Have you paid back your PPP loan Willie?
First In The South to apply for gubmint cheese.
The Corporation for Public Broadcasting has a board with a mixture of political backgrounds. The Chair and Vice Chair along with several members were appointed by Trump.
The nonprofit has been notoriously targeted by President Nixon. And now it appears to be targeted again.
I listen to NPR for hours on my ear protecting headphones as I drive my tractor. I enjoy the unbiased news and guest interviews. And of course the music.
I hope CPB can survive.
OMG, you people are so absurd about socialism in America. The US is the least socialist nation in the first world, and where has our socialist paranoia gotten us?
1. Are Americans the richest people per capita in the world? No.
2. Are Americans the happiest people in the world? No.
3. Are Americans the healthiest people in the world? No.
4. Do we live the longest? No
5. Are Americans the most educated people in the world? No.
6. Is wealth more widely disbursed among the people of the US than most other countries? No.
7. Do we have lower deficits than most other Countries? No.
8. I know, we are the best country in the world for Business, right?
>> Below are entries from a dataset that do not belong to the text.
(** C4: A due notification is delivered and recorded: when a group must be notified, the context
    does not end during the cluster wait, and the notifier's answers are retryable errors up to a
    success, then the stages of the integration return after finitely many rounds and without an
    error, the last attempt of the run is that success with all the due alerts, and the notification
    log has the group's firing and resolved alerts as of the time of logging. *)
Theorem due_notification_delivered name i o w ctx alerts gkey rep rounds n :
  gkey ≠ ""%string → GroupKey ctx = Some gkey → RepeatInterval ctx = Some rep → alerts ≠ [] →
  o_wait o = None →
  must_notify (i_SendResolved i) (logged (w_log w) gkey (integration_receiver name i))
    (list_to_set (firing_of o alerts)) (list_to_set (resolved_of o alerts)) rep (default (o_now o) (Now ctx)) →
  i_SendResolved i = true ∨ firing_of o alerts ≠ [] →
  (∀ m, (m < n)%nat → retryable (rounds m) = true) → succeeds (rounds n) = true →
  (∀ e, is_ok (Nflog.marshalMeshEntry e) = true) →
  0 < Nflog.retention (w_log w) → 0 < rep →
  (∀ prev, logged (w_log w) gkey (integration_receiver name i) = Some prev →
     AsTime (Nflog.Timestamp prev) < o_log o) →
  o_log2 o ≤ o_log o + Z.min (Nflog.retention (w_log w)) (2 * rep) →
  ∃ bound, ∀ k, (bound ≤ k)%nat → ∃ w' ctx' failures e,
    integration_stage name i (with_rounds rounds k o) w ctx alerts = Some (w', (ctx', alerts, None)) ∧
    w_attempts w' = w_attempts w ++ attempts_of (integration_receiver name i) (sent_of i o alerts) failures true ∧
    logged (w_log w') gkey (integration_receiver name i) = Some e ∧
    Nflog.Timestamp e = Some (o_log o) ∧
    Nflog.FiringAlerts e = firing_of o alerts ∧ Nflog.ResolvedAlerts e = resolved_of o alerts.
Proof.
  intros Hne Hg Hr Hal Hw Hdue Hsend Hpre Hsucc Hmarsh Hret Hrep Hprev Hl2.
  exists (S n). intros k Hk. set (recv := integration_receiver name i) in *.
  set (o' := with_rounds rounds k o).
  destruct (DedupStage_spec (i_SendResolved i) recv o' w ctx alerts gkey rep Hne Hg Hr)
    as (ctx1 & Hdedup & Hg1 & Hr1 & Hf1 & Hre1).
  apply shouldNotify_spec in Hdue. change (firing_of o' alerts) with (firing_of o alerts) in *.
  change (resolved_of o' alerts) with (resolved_of o alerts) in *. change (o_now o') with (o_now o) in *.
  rewrite Hdue in Hdedup.
  destruct (retry_loop_returns recv (sent_of i o alerts) alerts (rounds <$> seq 0 n) (rounds n)
    (rounds <$> seq (S n) (k - S n)) 0 None w ctx1) as (w2 & ctx2 & Hloop); [|done|].
  { apply Forall_fmap, Forall_forall. intros m [_ Hm]%elem_of_seq. by apply Hpre. }
  rewrite <-rounds_split in Hloop by lia.
  assert (Hretry : RetryStage_Exec (i_SendResolved i) recv o' w ctx1 alerts = Some (w2, (ctx2, alerts, None))).
  { unfold RetryStage_Exec, sent_of in *. destruct (i_SendResolved i); [exact Hloop|]. rewrite Hf1.
    destruct (firing_of o alerts); [naive_solver|exact Hloop]. }
  apply retry_loop_spec in Hloop as (fails & ok & Hatt & Hok & _ & Hlog & _ & Eg & Ef & Ere & Er).
  assert (ok = true) as -> by by apply Hok.
  destruct (Log_recorded (w_log w) recv gkey (firing_of o alerts) (resolved_of o alerts) (NflogStore ctx2) rep
    (o_log o) (o_log2 o)) as (l & HLog & Hlogged); [done..|].
  eexists (set_log l w2), ctx2, fails, _. split_and!; [|done|exact Hlogged|done..].
  unfold integration_stage. destruct alerts as [|a alerts]; [done|]. fold recv.
  cbn [MultiStage_Exec]. unfold ClusterWaitStage_Exec. change (o_wait o') with (o_wait o). rewrite Hw.
  cbn [mbind option_bind]. rewrite Hdedup. cbn [mbind option_bind]. rewrite Hretry. cbn [mbind option_bind].
  unfold SetNotifiesStage_Exec. rewrite Eg, Ef, Ere, Er, Hg1, Hf1, Hre1, Hr1, Hlog. cbn [o_log o_log2 o' with_rounds].
  rewrite HLog. done.
Qed.
End live.
End PipelineLive.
Again, No. According to Forbes, we are No. 17 and every country ahead of us is more socialistic than we are.
9. Are our politicians less corrupt than in more socialist countries? Hell, No.
So what are we trying to achieve? Do we have goals? I know the Republicans right now, love what is going on in Russia and Hungary. Strong man dictators are all the rage amongst the GOP A-listers. Is that what we want to be? I am at a total loss here.